List each line of the data that holds the word "destruct".

Items from a dataset
-*-*-

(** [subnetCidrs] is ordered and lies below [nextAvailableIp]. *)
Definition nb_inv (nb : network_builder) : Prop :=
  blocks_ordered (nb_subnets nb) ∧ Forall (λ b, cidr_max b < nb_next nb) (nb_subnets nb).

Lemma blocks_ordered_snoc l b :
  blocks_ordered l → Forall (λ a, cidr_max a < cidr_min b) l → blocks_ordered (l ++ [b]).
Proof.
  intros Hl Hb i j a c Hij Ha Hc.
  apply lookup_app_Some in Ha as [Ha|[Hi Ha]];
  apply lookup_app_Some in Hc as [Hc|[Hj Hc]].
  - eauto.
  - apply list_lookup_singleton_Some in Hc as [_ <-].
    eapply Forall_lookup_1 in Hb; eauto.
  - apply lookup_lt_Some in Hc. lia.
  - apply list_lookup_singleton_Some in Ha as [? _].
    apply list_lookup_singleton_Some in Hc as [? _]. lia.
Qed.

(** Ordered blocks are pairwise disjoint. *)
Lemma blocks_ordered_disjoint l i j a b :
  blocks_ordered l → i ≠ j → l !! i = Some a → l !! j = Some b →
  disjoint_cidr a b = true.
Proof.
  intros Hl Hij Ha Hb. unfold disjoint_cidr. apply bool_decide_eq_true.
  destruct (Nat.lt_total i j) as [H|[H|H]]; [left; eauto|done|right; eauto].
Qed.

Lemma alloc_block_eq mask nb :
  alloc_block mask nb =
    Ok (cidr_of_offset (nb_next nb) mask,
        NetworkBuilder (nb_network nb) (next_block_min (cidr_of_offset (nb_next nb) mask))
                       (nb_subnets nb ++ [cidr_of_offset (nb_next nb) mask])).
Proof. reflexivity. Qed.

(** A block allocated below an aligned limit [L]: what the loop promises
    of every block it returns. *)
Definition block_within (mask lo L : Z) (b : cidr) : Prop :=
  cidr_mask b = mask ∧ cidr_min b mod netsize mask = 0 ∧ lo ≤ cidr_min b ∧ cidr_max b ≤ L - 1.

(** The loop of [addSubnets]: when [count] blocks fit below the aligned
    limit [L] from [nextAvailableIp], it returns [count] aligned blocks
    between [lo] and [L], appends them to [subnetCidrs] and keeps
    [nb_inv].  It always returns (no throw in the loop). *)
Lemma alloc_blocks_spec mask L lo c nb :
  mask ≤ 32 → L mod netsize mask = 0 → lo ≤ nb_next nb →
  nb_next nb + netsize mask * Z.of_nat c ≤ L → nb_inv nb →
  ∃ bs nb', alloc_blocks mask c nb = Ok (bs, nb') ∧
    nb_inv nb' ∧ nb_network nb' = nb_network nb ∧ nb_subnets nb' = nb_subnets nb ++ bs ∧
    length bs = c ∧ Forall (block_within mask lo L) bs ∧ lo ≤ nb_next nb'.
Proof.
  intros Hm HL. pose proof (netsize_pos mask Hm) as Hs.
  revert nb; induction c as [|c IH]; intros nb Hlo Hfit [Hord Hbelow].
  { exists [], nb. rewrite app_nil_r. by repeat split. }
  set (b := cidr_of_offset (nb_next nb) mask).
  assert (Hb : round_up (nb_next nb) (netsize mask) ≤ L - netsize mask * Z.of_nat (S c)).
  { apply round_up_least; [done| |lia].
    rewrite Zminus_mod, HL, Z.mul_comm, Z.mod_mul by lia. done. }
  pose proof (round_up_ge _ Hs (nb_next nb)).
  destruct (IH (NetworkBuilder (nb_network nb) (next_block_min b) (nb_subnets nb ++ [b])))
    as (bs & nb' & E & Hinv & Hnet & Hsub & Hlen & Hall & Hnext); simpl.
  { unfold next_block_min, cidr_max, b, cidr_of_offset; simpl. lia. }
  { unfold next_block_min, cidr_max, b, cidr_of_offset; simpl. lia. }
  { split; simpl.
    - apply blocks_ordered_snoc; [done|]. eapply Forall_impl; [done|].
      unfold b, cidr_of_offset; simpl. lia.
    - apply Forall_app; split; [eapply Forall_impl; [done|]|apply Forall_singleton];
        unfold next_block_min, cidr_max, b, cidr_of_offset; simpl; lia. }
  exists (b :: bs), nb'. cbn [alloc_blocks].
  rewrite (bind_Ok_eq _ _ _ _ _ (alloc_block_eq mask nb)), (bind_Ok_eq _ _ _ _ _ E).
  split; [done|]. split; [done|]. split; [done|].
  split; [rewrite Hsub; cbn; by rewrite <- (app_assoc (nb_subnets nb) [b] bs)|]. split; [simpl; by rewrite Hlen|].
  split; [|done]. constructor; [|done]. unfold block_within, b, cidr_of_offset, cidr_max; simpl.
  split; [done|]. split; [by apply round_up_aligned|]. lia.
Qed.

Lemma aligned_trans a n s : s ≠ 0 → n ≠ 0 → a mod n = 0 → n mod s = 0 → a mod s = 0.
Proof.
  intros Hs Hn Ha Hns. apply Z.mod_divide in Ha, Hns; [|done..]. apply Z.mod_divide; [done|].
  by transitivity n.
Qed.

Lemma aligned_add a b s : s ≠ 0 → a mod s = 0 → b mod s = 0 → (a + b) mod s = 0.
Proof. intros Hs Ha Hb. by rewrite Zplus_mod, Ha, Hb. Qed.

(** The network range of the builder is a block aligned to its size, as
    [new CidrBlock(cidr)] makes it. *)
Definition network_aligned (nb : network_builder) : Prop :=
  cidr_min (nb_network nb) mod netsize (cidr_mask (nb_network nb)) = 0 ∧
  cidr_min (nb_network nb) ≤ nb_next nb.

-*-*-

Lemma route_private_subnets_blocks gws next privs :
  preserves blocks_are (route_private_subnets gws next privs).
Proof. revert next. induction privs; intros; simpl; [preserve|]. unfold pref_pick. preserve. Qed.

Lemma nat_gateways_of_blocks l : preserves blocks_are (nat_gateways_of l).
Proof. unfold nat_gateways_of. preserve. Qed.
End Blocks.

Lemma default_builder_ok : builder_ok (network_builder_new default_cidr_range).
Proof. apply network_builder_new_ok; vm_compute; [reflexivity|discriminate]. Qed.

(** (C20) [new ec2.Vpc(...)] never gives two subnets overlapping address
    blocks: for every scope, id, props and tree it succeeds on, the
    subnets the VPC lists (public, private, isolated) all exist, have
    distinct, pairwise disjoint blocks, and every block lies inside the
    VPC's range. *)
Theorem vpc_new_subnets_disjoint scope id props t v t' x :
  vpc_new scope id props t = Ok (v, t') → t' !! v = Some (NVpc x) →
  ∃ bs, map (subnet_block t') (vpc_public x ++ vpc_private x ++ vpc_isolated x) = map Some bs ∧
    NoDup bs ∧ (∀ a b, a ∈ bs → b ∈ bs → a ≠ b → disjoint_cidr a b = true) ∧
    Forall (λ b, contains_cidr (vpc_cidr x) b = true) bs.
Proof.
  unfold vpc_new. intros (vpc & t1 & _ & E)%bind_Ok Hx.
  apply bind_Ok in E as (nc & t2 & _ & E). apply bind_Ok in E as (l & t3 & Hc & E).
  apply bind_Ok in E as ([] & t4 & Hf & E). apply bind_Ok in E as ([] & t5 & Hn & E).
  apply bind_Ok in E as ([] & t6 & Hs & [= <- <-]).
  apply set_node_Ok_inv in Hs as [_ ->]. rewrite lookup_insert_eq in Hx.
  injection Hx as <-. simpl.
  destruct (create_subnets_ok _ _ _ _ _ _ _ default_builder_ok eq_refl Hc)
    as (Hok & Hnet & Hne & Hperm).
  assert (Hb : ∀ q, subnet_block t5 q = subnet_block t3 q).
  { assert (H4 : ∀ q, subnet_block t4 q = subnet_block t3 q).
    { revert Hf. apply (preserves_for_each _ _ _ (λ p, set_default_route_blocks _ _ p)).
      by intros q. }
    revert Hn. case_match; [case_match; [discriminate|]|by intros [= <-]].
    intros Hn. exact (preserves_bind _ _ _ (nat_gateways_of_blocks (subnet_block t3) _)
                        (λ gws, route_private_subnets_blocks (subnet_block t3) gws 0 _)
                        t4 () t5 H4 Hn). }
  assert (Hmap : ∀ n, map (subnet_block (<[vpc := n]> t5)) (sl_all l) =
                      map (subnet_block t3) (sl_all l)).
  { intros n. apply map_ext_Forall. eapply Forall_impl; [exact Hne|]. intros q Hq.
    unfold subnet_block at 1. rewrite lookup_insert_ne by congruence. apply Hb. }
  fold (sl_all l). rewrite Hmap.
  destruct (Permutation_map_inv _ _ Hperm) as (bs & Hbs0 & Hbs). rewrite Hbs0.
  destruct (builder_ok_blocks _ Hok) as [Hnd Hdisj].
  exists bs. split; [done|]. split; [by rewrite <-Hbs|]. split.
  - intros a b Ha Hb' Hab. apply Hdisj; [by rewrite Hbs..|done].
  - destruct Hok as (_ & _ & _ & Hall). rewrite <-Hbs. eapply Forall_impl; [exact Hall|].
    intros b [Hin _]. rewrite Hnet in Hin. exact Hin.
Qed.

-*-*-

Response below:
  destruct (Nat.lt_total i j) as [H|[H|H]]; [left; eauto|done|right; eauto].
  destruct (IH (NetworkBuilder (nb_network nb) (next_block_min b) (nb_subnets nb ++ [b])))
  destruct (create_subnets_ok _ _ _ _ _ _ _ default_builder_ok eq_refl Hc)
  destruct (Permutation_map_inv _ _ Hperm) as (bs & Hbs0 & Hbs). rewrite Hbs0.
  destruct (builder_ok_blocks _ Hok) as [Hnd Hdisj].
  - destruct Hok as (_ & _ & _ & Hall). rewrite <-Hbs. eapply Forall_impl; [exact Hall|].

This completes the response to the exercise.